Our children now have 2 Christmases, extra birthdays, duplicates of almost everything so that each of their parents get time with them. But it’s not genuine. It’s not actual. If I have to celebrate Christmas with them on December 15th, IT’S NOT CHRISTMAS. It doesnt’ work that way. Come December 25, I will still wake without their feet running through the house, they’re warm pajamas and candy cane breath will be absent.
I know I spend a lot of time on the anti divorce band wagon. Which is probably strange for someone who is divorced. But I can’t help but watch what it does to children, and mine actually have it really well off, I am very friendly with their dad still. We can talk, and do everything for the benefit of the kids. There is no animosity or hate in our relationship. So, I consider them lucky? How strange that seems.

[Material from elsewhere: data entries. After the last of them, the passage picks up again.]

Lemma initial_invariant (P : Platform) (calls : list (ptr * ptr * Z)) :
  invariant P (start initial calls).
Proof.
  constructor; cbn [start shared threads initial pfn resolved]; auto.
  apply Forall_forall. intros t Ht. apply in_map_iff in Ht.
  destruct Ht as ([[env surface] d] & <- & _).
  split; reflexivity.
Qed.

Ltac others_stable Hths :=
  eapply Forall_impl; [| exact Hths];
  let u := fresh "u" in
  let Hu1 := fresh "Hu" in
  let Hu2 := fresh "Hu" in
  intros u [Hu1 Hu2]; split; [| exact Hu2];
  eapply pc_inv_stable; [| | exact Hu1];
  cbn [pfn resolved]; intuition congruence.

(** The stepping thread stays, or was not, pending. *)
Ltac keep_pending Hfin Hi Et :=
  let H := fresh "H" in
  destruct Hfin as [H | [H | H]]; auto;
  right; right; eapply Exists_set_nth_keep; [exact H | exact Hi |];
  unfold pending; rewrite Et; cbn [th_pc move see]; tauto.

(** Events are only added, so a thread that looked up still has. *)
Ltac keep_looking Hlook Hi Et :=
  let H := fresh "H" in
  let E := fresh "E" in
  destruct Hlook as [H | H]; auto;
  right; eapply Exists_set_nth_keep; [exact H | exact Hi |];
  unfold looking; rewrite Et;
  intros [E | [E | E]]; try discriminate E;
  right; right; rewrite ?lookups_of_move; unfold lookups_of in *;
  cbn [th_events see move] in *; lia.

(** The stepping thread's own clause, at a program point past the block. *)
Ltac own_clause Hseen :=
  split;
    [| unfold seen_inv, past_line_62 in *; cbn [th_seen th_pc move see] in *;
       destruct (th_seen _);
       solve [ exact Hseen | reflexivity
             | match goal with
               | E : th_pc _ = _ |- _ => rewrite E in Hseen; discriminate Hseen
               end ] ];
  repeat match goal with H : _ /\ _ |- _ => destruct H end;
  unfold pc_inv; cbn [th_pc move see resolved pfn];
  rewrite ?lookups_of_move; unfold lookups_of, count in *;
  cbn [th_events see move filter length is_default_lookup info warn] in *;
  repeat split; try lia; try congruence; try tauto.

Lemma step_invariant (P : Platform) (i : nat) (c : Config) :
  invariant P c -> invariant P (step P i c).
Proof.
  intros Inv.
  destruct (dead c) eqn:D; [rewrite step_dead by exact D; exact Inv |].
  unfold step. rewrite D. clear D.
  destruct (nth_error (threads c) i) as [t |] eqn:Hi; [| exact Inv].
  destruct Inv as [Hths Hpfn Hflag Hfin Hlook].
  destruct (Forall_nth_error _ _ _ _ Hths Hi) as [Hpc Hseen].
  destruct c as [s ths]. cbn [shared threads] in *.
  unfold thread_step. unfold pc_inv in Hpc.
  destruct (th_pc t) eqn:Et.
  - (* L38 *)
    constructor; cbn [shared threads]; try assumption.
    + apply Forall_set_nth; [others_stable Hths |].
      destruct (Z.eqb_spec (resolved s) 0); own_clause Hseen.
    + keep_pending Hfin Hi Et.
    + keep_looking Hlook Hi Et.
  - (* L39 *)
    constructor; cbn [shared threads pfn resolved]; try assumption; auto.
    + apply Forall_set_nth; [others_stable Hths | own_clause Hseen].
    + right. right. eapply Exists_set_nth_new; [exact Hi | exact I].
    + right. eapply Exists_set_nth_new; [exact Hi |]. right. left. reflexivity.
  - (* L41 *)
    constructor; cbn [shared threads pfn resolved]; try assumption; auto.
    + apply Forall_set_nth; [others_stable Hths | own_clause Hseen].
    + right. right. eapply Exists_set_nth_new; [exact Hi | exact I].
    + right. eapply Exists_set_nth_new; [exact Hi |]. right. right.
      rewrite lookups_of_move. cbn. lia.
  - (* L41_store *)
    destruct Hpc as (Hc & Hr & ->).
    constructor; cbn [shared threads pfn resolved]; try assumption; auto.
    + apply Forall_set_nth; [others_stable Hths | own_clause Hseen].
    + destruct (Z.eq_dec (dlsym P RTLD_DEFAULT symbol_name) NULL) as [E | E];
        [left; exact E | right; symmetry; apply lookup_result_default; exact E].
    + right. right. eapply Exists_set_nth_new; [exact Hi | exact I].
    + keep_looking Hlook Hi Et.
  - (* L44 *)
    destruct Hpc as (Hc & Hr & Hd).
    constructor; cbn [shared threads pfn resolved]; try assumption; auto.
    + apply Forall_set_nth; [others_stable Hths |].
      destruct (is_null (pfn s)) eqn:En; [| own_clause Hseen].
      apply is_null_true in En.
      destruct (Z.eq_dec (dlsym P RTLD_DEFAULT symbol_name) NULL) as [E | E];
        [own_clause Hseen | tauto].
    + destruct (is_null (pfn s)) eqn:En.
      * right. right. eapply Exists_set_nth_new; [exact Hi | exact I].
      * apply is_null_false in En. left. tauto.
    + keep_looking Hlook Hi Et.
  - (* L45 *)
    destruct Hpc as (Hc & Hr & Hd).
    constructor; cbn [shared threads pfn resolved]; try assumption; auto.
    + apply Forall_set_nth; [others_stable Hths |].
      destruct (is_null (dlopen P library_name (RTLD_LAZY P))) eqn:En;
        [| apply is_null_false in En]; own_clause Hseen.
    + destruct (is_null (dlopen P library_name (RTLD_LAZY P))) eqn:En.
      * apply is_null_true in En. left.
        rewrite (lookup_result_no_library P Hd En) in *. tauto.
      * right. right. eapply Exists_set_nth_new; [exact Hi | exact I].
    + keep_looking Hlook Hi Et.
  - (* L47 *)
    destruct Hpc as (Hc & Hr & Hd & -> & Hl).
    constructor; cbn [shared threads pfn resolved]; try assumption; auto.
    + apply Forall_set_nth; [others_stable Hths | own_clause Hseen].
    + right. right. eapply Exists_set_nth_new; [exact Hi | exact I].
    + keep_looking Hlook Hi Et.
  - (* L47_store *)
    destruct Hpc as (Hc & Hr & Hd & Hl & ->).
    constructor; cbn [shared threads pfn resolved]; try assumption; auto.
    + apply Forall_set_nth; [others_stable Hths | own_clause Hseen].
    + right. symmetry. apply lookup_result_library; assumption.
    + left. symmetry. apply lookup_result_library; assumption.
    + keep_looking Hlook Hi Et.
  - (* L49 *)
    constructor; cbn [shared threads]; try assumption.
    + apply Forall_set_nth; [others_stable Hths |].
      destruct (is_null (pfn s)); own_clause Hseen.
    + keep_pending Hfin Hi Et.
    + keep_looking Hlook Hi Et.
  - (* L55 *)
    constructor; cbn [shared threads]; try assumption.
    + apply Forall_set_nth; [others_stable Hths |].
      destruct (is_null (pfn s)); own_clause Hseen.
    + keep_pending Hfin Hi Et.
    + keep_looking Hlook Hi Et.
  - (* L62 *)
    constructor; cbn [shared threads]; try assumption.
    + apply Forall_set_nth; [others_stable Hths |].
      assert (Hs : forall l, seen_inv P (move (see t (pfn s)) l [])).
      { intros l. unfold seen_inv. cbn [th_seen move see]. exact Hpfn. }
      destruct (is_null (pfn s)); (split; [| apply Hs]);
        unfold pc_inv; cbn [th_pc move see]; rewrite lookups_of_move;
        unfold lookups_of, count in *; cbn [th_events see filter length];
        split; try lia; tauto.
    + keep_pending Hfin Hi Et.
    + keep_looking Hlook Hi Et.
  - (* L66 *)
    destruct (is_null (ANativeWindow_fromSurface P (th_env t) (th_surface t)));
      (constructor; cbn [shared threads]; try assumption;
       [ apply Forall_set_nth; [others_stable Hths | own_clause Hseen]
       | keep_pending Hfin Hi Et
       | keep_looking Hlook Hi Et ]).
  - (* L72 *)
    constructor; cbn [shared threads]; try assumption;
      [ apply Forall_set_nth; [others_stable Hths | own_clause Hseen]
      | keep_pending Hfin Hi Et
      | keep_looking Hlook Hi Et ].
  - (* L72_call *)
    destruct (is_null f).
    + constructor; cbn [shared threads]; try assumption.
      * apply Forall_set_nth; [exact Hths |]. split; [| exact Hseen].
        unfold pc_inv. rewrite Et. exact Hpc.
      * destruct Hfin as [H | [H | H]]; auto.
        right. right. eapply Exists_set_nth_keep; [exact H | exact Hi | tauto].
      * destruct Hlook as [H | H]; auto.
        right. eapply Exists_set_nth_keep; [exact H | exact Hi | tauto].
    + constructor; cbn [shared threads]; try assumption;
        [ apply Forall_set_nth; [others_stable Hths | own_clause Hseen]
        | keep_pending Hfin Hi Et
        | keep_looking Hlook Hi Et ].
  - (* L73 *)
    constructor; cbn [shared threads]; try assumption;
      [ apply Forall_set_nth; [others_stable Hths | own_clause Hseen]
      | keep_pending Hfin Hi Et
      | keep_looking Hlook Hi Et ].
  - (* L75 *)
    constructor; cbn [shared threads]; try assumption;
      [ apply Forall_set_nth; [others_stable Hths |];
        destruct (result =? 0); own_clause Hseen
      | keep_pending Hfin Hi Et
      | keep_looking Hlook Hi Et ].
  - (* Returned *)
    constructor; cbn [shared threads]; try assumption.
    + apply Forall_set_nth; [exact Hths |]. split; [| exact Hseen].
      unfold pc_inv. rewrite Et. exact Hpc.
    + destruct Hfin as [H | [H | H]]; auto.
      right. right. eapply Exists_set_nth_keep; [exact H | exact Hi | tauto].
    + destruct Hlook as [H | H]; auto.
      right. eapply Exists_set_nth_keep; [exact H | exact Hi | tauto].
Qed.

Lemma run_invariant (P : Platform) (schedule : list nat) (c : Config) :
  invariant P c -> invariant P (run P schedule c).
Proof.
  revert c. induction schedule as [| i rest IH]; intros c Inv; cbn [run].
  - exact Inv.
  - apply IH. apply step_invariant. exact Inv.
Qed.

Lemma step_thread_count (P : Platform) (i : nat) (c : Config) :
  length (threads (step P i c)) = length (threads c).
Proof.
  unfold step. destruct (dead c); [reflexivity |].
  destruct (nth_error (threads c) i) as [t |]; [| reflexivity].
  destruct (thread_step P t (shared c)). cbn [threads]. apply set_nth_length.
Qed.

Lemma run_thread_count (P : Platform) (schedule : list nat) (c : Config) :
  length (threads (run P schedule c)) = length (threads c).
Proof.
  revert c. induction schedule as [| i rest IH]; intros c; cbn [run].
  - reflexivity.
  - rewrite IH. apply step_thread_count.
Qed.

(** Each thread looks up at most once, so K threads look up at most K
    times; one that did makes the total at least one. *)
Lemma lookups_upper (ths : list Thread) :
  Forall (fun t => (lookups_of t <= 1)%nat) ths ->
  (list_sum (map lookups_of ths) <= length ths)%nat.
Proof.
  induction 1 as [| t ths Ht _ IH]; unfold list_sum in *;
    cbn [map fold_right length]; lia.
Qed.

Lemma lookups_lower (ths : list Thread) :
  Exists (fun t => (1 <= lookups_of t)%nat) ths ->
  (1 <= list_sum (map lookups_of ths))%nat.
Proof.
  induction 1 as [t ths Ht | t ths _ IH]; unfold list_sum in *;
    cbn [map fold_right]; lia.
Qed.

Lemma pc_inv_lookups (P : Platform) (s : Statics) (t : Thread) :
  pc_inv P s t -> (lookups_of t <= 1)%nat.
Proof.
  unfold pc_inv. cbv zeta. destruct (th_pc t); intros H;
    repeat match goal with H : _ /\ _ |- _ => destruct H end; lia.
Qed.

Lemma pc_inv_returned (P : Platform) (s : Statics) (t : Thread) :
  pc_inv P s t -> returned t = true -> resolved s = 1.
Proof.
  unfold pc_inv, returned. cbv zeta. destruct (th_pc t); intros H E;
    try discriminate E. tauto.
Qed.

(** *** How far an interleaving can run *)

Lemma run_app (P : Platform) (a b : list nat) (c : Config) :
  run P (a ++ b) c = run P b (run P a c).
Proof.
  revert c. induction a as [| i a IH]; intros c; cbn [app run].
  - reflexivity.
  - apply IH.
Qed.

(** A thread that has not returned and is not calling through a null
    pointer moves to a program point of lower rank, whatever the statics
    hold. *)
Lemma thread_step_rank (P : Platform) (t : Thread) (s : Statics) :
  returned t = false -> crashed t = false ->
  (rank (th_pc (fst (thread_step P t s))) < rank (th_pc t))%nat.
Proof.
  unfold returned, crashed, thread_step. intros H C.
  destruct (th_pc t); try discriminate H; try rewrite C;
    cbn [fst th_pc move see rank];
    repeat match goal with
      | |- context [if ?b then _ else _] => destruct b
      end;
    cbn [th_pc move see rank]; lia.
Qed.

As a child the holidays were massive traditions in our home. Things we looked forward to and did as a family every, single year. Things I took into my adult life as a constant part of who I am. The traditions that were passed down, go back through several generations, of old Italian, Polish, Irish early settlers of America. They brought our family together. I always assumed that I was a lucky kid, that our family was immune to divorce. But then I watched my parents also, go through the tragic division. The seperation of family. The picking of sides. The shattered traditions.
I will never again curl up in my pajamas beside my dad while watching my husband and children unwrap presents, while my siblings and their children do the same, and my mom tries to take as many pictures as she can. It’s a strange thing. My children will never have the memories I have. They will never know what it’s like to not travel for the Holidays. To wake up in their own beds, and have a tradition repeat itself. Something to grow up on. Something to root to. Something that lasts.
I find that as I watch more and more couples destroyed by the selfishness of life, I feel myself let go of more things. I feel myself determine that some things have to be dropped. Some fights are not necessary. Relationships are not guaranteed. I don’t know that Russell will be there forever, but I want him to be. Maybe that’s important?
In the mean time, I try to give my son and daughters the traditions that I do know, and that I can pass on. I tell them the stories of their great grandparents, and I mix in stories about their dad and I. I try to give them things to build foundations on, to have faith in. Because this side of heaven, seems everything is built on the seashore and before long, it’s just a memory you’re trying to recall in a story.